WHAT TO WORK ON: Using the records below, give again exactly the lines from the line that contains "by exists s." through the line that contains "assert (Hprev : previous_block_id", both ends included, and only those.

STORED DATA:

---------------

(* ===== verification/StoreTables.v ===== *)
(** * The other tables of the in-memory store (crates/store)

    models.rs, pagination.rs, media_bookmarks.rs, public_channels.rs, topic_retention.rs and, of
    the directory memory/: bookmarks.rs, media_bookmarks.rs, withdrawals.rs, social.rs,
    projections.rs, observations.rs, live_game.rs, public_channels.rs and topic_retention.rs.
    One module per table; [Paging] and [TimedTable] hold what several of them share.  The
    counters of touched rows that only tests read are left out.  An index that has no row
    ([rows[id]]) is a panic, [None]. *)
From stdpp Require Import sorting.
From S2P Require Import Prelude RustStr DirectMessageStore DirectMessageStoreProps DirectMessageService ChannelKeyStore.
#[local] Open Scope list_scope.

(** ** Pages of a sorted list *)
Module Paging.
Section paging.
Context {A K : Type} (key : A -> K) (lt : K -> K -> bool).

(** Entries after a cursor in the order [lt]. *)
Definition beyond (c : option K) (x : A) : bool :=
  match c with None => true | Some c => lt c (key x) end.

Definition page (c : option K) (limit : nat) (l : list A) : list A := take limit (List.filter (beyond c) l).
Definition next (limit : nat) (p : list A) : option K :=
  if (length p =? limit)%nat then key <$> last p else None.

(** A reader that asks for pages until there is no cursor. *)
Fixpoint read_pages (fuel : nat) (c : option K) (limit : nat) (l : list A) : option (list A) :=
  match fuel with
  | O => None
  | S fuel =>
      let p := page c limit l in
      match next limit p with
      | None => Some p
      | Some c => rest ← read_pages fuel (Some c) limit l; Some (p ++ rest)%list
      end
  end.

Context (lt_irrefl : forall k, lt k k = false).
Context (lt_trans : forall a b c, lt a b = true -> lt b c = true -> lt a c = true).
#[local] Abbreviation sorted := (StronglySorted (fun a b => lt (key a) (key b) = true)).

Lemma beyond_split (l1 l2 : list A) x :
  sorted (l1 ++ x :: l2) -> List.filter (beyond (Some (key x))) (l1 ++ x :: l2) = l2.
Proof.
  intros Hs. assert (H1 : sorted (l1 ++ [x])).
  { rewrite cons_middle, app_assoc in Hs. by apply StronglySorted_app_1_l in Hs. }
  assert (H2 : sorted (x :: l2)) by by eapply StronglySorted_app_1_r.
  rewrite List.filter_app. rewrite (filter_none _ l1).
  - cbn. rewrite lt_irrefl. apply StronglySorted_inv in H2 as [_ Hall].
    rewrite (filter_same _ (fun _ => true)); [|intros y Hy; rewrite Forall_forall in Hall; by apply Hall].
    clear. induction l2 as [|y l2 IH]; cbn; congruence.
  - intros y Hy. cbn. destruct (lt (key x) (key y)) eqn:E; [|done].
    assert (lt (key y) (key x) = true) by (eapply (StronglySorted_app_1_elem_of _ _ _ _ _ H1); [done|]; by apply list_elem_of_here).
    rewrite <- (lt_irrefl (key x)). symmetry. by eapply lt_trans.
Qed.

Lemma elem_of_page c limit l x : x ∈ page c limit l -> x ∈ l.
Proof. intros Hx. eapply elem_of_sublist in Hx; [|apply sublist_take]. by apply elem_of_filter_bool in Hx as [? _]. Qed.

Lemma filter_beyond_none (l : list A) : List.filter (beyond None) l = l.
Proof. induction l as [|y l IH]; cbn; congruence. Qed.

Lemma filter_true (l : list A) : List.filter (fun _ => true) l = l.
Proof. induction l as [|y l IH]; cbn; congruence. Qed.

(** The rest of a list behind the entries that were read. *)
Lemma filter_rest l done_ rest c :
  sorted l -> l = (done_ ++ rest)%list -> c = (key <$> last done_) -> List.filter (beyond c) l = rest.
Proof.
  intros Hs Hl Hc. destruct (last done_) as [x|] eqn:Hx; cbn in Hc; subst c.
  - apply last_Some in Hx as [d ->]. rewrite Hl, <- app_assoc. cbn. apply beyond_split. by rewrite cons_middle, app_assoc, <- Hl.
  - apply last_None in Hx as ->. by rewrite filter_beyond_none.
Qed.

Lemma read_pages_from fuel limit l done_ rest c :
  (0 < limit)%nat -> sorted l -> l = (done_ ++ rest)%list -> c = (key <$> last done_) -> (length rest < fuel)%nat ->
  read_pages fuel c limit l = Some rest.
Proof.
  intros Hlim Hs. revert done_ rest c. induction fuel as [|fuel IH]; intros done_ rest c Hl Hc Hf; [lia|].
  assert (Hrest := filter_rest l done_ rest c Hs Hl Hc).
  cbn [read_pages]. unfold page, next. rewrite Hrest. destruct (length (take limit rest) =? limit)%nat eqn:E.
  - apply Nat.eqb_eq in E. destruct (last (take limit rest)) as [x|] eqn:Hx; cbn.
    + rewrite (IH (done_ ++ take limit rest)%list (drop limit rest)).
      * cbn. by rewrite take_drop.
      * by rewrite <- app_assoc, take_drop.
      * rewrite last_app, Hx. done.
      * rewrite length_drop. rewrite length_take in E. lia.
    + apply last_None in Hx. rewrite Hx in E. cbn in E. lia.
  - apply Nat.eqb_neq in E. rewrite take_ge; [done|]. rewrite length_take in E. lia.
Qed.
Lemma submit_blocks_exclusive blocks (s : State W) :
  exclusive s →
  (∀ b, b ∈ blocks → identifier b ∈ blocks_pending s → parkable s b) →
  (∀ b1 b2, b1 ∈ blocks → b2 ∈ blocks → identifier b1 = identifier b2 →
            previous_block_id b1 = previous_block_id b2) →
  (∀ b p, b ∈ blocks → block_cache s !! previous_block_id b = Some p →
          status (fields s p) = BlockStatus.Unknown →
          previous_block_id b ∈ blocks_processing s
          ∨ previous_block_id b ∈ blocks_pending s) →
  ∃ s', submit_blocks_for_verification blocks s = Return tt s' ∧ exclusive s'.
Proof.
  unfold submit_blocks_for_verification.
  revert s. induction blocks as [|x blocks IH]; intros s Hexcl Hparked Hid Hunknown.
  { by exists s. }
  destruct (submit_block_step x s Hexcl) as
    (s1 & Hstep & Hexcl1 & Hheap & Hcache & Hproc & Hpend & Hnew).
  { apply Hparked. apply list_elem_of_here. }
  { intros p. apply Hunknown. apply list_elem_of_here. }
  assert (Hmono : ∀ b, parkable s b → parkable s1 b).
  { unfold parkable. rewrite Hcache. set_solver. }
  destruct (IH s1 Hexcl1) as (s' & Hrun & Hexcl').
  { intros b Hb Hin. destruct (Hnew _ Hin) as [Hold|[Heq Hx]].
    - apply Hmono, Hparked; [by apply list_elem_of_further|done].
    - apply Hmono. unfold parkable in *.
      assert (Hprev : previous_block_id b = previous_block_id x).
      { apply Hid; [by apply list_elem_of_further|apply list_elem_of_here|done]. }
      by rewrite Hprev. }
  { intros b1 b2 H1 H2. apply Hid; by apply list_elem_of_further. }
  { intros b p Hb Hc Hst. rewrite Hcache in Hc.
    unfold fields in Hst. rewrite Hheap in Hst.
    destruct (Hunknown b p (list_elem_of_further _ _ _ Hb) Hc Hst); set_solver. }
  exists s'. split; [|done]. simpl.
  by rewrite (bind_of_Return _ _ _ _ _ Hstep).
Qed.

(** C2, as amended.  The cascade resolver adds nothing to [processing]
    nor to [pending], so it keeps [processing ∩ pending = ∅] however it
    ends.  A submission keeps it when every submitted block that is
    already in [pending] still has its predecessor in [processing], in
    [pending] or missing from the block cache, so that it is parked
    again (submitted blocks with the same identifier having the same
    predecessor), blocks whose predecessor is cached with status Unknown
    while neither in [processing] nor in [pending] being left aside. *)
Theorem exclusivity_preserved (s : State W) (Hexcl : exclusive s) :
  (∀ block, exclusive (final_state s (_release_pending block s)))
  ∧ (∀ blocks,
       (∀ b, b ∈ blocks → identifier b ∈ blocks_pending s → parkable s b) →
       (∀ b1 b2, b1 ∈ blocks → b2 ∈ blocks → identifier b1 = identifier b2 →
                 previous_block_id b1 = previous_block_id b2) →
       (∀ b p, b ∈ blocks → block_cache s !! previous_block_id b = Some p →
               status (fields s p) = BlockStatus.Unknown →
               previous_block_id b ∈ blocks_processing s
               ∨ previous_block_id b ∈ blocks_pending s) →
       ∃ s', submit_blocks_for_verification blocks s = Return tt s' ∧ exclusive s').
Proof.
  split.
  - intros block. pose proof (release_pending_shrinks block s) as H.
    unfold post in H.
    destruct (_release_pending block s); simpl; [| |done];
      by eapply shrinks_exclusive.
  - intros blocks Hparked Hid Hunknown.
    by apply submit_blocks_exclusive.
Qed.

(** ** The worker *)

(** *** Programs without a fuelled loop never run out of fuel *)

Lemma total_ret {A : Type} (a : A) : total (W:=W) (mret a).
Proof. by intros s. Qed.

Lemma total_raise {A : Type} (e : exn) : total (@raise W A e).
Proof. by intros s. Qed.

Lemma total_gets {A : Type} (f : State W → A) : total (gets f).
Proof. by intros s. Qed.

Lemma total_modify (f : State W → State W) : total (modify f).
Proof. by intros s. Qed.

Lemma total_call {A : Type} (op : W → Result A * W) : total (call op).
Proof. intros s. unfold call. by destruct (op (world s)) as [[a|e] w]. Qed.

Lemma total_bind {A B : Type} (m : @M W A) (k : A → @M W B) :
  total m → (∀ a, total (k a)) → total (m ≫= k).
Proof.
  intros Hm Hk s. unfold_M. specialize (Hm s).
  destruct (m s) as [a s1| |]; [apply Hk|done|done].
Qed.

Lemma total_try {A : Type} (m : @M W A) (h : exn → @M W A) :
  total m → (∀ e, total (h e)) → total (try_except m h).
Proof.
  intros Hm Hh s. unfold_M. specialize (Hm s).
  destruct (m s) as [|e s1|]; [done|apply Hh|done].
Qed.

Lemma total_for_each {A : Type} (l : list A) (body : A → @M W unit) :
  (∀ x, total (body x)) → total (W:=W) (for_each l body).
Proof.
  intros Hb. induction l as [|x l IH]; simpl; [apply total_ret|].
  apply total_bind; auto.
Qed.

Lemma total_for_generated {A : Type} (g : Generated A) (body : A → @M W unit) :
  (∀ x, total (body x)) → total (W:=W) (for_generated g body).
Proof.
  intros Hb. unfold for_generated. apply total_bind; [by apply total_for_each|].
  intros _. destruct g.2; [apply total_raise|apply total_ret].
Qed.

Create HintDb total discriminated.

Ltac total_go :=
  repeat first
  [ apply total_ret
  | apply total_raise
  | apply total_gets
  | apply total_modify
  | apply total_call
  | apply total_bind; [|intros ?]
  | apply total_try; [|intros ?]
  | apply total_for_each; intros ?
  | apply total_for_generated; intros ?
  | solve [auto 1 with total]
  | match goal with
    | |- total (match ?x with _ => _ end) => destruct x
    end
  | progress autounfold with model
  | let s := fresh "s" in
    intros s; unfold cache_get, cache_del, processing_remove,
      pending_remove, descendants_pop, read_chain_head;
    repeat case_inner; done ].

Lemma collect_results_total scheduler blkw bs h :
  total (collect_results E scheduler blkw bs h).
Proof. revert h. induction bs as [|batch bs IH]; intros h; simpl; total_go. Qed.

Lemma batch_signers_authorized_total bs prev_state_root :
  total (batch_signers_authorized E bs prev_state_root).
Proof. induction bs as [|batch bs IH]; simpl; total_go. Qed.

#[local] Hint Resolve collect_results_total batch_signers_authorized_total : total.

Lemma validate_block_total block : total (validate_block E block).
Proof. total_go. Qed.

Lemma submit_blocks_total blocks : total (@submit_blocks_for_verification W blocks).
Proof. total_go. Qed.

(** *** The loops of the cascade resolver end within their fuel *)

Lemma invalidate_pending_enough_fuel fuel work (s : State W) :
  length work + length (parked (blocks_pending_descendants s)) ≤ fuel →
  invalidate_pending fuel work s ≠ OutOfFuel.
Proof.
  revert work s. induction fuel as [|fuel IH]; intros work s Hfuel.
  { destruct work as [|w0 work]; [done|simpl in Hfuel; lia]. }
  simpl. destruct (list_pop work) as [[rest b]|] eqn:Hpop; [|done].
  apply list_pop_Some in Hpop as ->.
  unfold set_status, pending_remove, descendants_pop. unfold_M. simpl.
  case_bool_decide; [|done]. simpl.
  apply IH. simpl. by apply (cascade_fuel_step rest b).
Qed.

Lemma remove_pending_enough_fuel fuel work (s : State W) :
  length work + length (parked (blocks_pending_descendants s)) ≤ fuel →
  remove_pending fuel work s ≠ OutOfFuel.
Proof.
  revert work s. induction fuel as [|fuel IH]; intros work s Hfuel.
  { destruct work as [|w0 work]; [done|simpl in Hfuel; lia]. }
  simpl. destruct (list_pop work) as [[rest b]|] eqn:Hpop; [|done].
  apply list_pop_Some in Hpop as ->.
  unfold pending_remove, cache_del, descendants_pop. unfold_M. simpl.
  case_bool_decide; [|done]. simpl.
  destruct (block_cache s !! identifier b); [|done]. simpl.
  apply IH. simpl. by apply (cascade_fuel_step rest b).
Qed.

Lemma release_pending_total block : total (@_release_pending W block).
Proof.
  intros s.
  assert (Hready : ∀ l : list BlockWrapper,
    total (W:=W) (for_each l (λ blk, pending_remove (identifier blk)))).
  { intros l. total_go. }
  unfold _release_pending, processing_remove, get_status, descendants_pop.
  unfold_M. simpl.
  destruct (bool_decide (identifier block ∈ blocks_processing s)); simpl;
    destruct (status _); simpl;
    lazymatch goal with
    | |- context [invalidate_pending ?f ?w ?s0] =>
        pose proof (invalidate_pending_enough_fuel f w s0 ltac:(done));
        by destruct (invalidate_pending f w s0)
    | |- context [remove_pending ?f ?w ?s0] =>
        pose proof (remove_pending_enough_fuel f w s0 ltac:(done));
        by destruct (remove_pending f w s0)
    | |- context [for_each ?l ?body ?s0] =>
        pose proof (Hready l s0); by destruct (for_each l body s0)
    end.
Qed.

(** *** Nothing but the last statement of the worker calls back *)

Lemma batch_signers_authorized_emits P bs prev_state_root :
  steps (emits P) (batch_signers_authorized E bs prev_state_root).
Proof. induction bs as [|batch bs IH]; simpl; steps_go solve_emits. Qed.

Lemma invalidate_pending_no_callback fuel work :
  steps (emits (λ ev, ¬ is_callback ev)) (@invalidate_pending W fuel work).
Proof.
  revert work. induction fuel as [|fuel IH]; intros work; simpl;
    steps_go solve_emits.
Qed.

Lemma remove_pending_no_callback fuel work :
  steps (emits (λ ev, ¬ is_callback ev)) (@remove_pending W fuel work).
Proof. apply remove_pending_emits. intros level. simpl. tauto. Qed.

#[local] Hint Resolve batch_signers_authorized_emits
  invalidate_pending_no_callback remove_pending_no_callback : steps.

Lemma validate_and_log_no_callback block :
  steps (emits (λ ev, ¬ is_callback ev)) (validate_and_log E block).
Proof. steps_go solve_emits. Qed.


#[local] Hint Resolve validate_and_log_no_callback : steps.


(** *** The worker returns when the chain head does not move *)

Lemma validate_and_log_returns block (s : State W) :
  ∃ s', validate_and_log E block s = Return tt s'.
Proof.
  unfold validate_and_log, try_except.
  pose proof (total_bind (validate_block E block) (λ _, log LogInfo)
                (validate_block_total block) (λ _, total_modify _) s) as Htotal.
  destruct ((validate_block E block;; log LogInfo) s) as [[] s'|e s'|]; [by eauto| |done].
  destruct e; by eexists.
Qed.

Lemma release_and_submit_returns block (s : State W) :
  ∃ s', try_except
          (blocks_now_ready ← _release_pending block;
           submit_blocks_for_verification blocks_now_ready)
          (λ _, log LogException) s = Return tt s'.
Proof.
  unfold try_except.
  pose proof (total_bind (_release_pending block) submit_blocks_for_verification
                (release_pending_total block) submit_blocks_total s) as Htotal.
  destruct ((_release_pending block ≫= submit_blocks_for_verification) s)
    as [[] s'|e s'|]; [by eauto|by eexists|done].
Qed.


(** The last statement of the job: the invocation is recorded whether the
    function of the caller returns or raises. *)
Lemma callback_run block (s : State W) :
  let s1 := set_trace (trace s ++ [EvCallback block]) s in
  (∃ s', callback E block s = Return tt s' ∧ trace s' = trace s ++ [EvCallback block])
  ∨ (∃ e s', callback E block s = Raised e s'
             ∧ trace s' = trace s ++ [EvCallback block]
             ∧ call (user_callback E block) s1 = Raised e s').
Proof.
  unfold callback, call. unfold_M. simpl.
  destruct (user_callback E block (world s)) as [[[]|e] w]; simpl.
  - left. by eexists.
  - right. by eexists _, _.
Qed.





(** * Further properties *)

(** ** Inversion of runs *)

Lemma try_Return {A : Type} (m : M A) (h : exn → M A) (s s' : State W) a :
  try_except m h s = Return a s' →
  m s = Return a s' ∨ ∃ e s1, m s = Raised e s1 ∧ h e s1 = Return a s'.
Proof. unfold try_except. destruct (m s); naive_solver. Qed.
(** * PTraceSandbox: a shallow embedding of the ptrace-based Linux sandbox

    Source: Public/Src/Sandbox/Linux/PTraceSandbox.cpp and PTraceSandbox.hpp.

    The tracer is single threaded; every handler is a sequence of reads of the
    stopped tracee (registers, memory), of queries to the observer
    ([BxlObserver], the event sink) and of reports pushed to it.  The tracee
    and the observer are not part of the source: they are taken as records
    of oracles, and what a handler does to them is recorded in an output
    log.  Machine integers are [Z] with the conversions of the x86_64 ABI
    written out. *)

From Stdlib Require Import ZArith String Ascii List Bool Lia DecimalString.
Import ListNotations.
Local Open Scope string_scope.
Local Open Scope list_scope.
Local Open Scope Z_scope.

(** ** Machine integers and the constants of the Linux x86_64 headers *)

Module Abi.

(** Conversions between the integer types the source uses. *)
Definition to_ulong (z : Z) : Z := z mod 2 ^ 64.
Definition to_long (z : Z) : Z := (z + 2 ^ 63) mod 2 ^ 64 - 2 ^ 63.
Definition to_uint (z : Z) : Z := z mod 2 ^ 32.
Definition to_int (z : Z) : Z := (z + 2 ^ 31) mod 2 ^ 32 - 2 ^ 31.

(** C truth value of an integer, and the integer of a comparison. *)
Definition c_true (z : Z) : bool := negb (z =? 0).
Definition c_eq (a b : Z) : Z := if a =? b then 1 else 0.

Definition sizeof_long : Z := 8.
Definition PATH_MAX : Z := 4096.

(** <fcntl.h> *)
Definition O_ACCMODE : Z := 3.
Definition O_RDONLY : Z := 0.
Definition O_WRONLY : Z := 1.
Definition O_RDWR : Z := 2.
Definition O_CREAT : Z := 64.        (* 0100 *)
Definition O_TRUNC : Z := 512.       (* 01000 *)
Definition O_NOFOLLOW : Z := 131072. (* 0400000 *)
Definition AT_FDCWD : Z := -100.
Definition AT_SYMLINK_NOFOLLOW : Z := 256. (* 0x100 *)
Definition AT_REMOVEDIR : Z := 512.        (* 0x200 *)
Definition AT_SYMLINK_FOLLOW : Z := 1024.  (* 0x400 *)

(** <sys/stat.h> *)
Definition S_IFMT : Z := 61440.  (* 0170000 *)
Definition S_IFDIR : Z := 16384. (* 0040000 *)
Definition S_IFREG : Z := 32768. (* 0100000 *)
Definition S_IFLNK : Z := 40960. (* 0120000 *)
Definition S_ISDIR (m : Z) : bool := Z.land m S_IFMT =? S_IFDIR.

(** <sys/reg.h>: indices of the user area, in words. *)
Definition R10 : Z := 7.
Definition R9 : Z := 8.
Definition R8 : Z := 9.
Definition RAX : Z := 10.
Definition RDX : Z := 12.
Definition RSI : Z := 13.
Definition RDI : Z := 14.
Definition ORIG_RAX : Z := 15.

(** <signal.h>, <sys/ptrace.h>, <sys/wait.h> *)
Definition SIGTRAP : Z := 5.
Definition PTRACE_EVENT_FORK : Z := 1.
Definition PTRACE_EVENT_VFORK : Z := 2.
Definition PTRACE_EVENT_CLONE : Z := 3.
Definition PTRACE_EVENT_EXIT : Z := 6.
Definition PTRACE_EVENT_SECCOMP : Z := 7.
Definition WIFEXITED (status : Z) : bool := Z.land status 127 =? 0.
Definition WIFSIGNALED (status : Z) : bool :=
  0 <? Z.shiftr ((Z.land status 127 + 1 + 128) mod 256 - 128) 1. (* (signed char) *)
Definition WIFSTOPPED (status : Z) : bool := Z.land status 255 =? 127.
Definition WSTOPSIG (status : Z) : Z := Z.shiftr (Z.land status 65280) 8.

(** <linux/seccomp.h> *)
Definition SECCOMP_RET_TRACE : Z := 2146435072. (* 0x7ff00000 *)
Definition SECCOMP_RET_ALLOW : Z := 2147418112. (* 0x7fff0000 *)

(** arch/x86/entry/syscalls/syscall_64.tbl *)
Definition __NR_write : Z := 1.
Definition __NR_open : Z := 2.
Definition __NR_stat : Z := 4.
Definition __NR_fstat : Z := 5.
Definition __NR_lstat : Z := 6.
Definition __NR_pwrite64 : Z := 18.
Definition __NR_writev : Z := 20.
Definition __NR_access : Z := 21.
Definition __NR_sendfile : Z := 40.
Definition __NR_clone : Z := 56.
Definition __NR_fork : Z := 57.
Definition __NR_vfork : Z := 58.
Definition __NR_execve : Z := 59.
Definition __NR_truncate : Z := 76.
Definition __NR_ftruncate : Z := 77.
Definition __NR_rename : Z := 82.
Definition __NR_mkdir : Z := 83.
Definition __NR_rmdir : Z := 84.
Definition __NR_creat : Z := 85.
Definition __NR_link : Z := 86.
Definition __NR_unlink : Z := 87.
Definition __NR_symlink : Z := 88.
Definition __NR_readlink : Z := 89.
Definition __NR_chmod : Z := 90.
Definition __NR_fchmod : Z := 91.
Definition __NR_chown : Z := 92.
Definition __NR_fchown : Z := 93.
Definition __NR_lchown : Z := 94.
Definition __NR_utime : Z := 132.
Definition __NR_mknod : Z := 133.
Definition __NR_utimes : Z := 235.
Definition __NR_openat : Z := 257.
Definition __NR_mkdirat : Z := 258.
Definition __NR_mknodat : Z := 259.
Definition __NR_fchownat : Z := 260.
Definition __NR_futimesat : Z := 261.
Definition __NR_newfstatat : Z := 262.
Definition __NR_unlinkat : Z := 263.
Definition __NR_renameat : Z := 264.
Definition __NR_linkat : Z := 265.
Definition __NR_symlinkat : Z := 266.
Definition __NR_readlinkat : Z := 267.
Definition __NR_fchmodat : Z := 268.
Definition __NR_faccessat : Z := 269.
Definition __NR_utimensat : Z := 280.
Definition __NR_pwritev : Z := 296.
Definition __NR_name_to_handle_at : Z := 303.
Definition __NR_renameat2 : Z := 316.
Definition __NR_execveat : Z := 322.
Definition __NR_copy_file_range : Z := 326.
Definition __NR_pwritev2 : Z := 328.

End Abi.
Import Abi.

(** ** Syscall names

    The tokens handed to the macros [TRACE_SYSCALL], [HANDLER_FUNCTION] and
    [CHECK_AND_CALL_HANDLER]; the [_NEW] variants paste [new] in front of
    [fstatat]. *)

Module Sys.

---------------

FINAL ANSWER:
  { by exists s. }
  destruct (submit_block_step x s Hexcl) as
    (s1 & Hstep & Hexcl1 & Hheap & Hcache & Hproc & Hpend & Hnew).
  { apply Hparked. apply list_elem_of_here. }
  { intros p. apply Hunknown. apply list_elem_of_here. }
  assert (Hmono : ∀ b, parkable s b → parkable s1 b).
  { unfold parkable. rewrite Hcache. set_solver. }
  destruct (IH s1 Hexcl1) as (s' & Hrun & Hexcl').
  { intros b Hb Hin. destruct (Hnew _ Hin) as [Hold|[Heq Hx]].
    - apply Hmono, Hparked; [by apply list_elem_of_further|done].
    - apply Hmono. unfold parkable in *.
      assert (Hprev : previous_block_id b = previous_block_id x).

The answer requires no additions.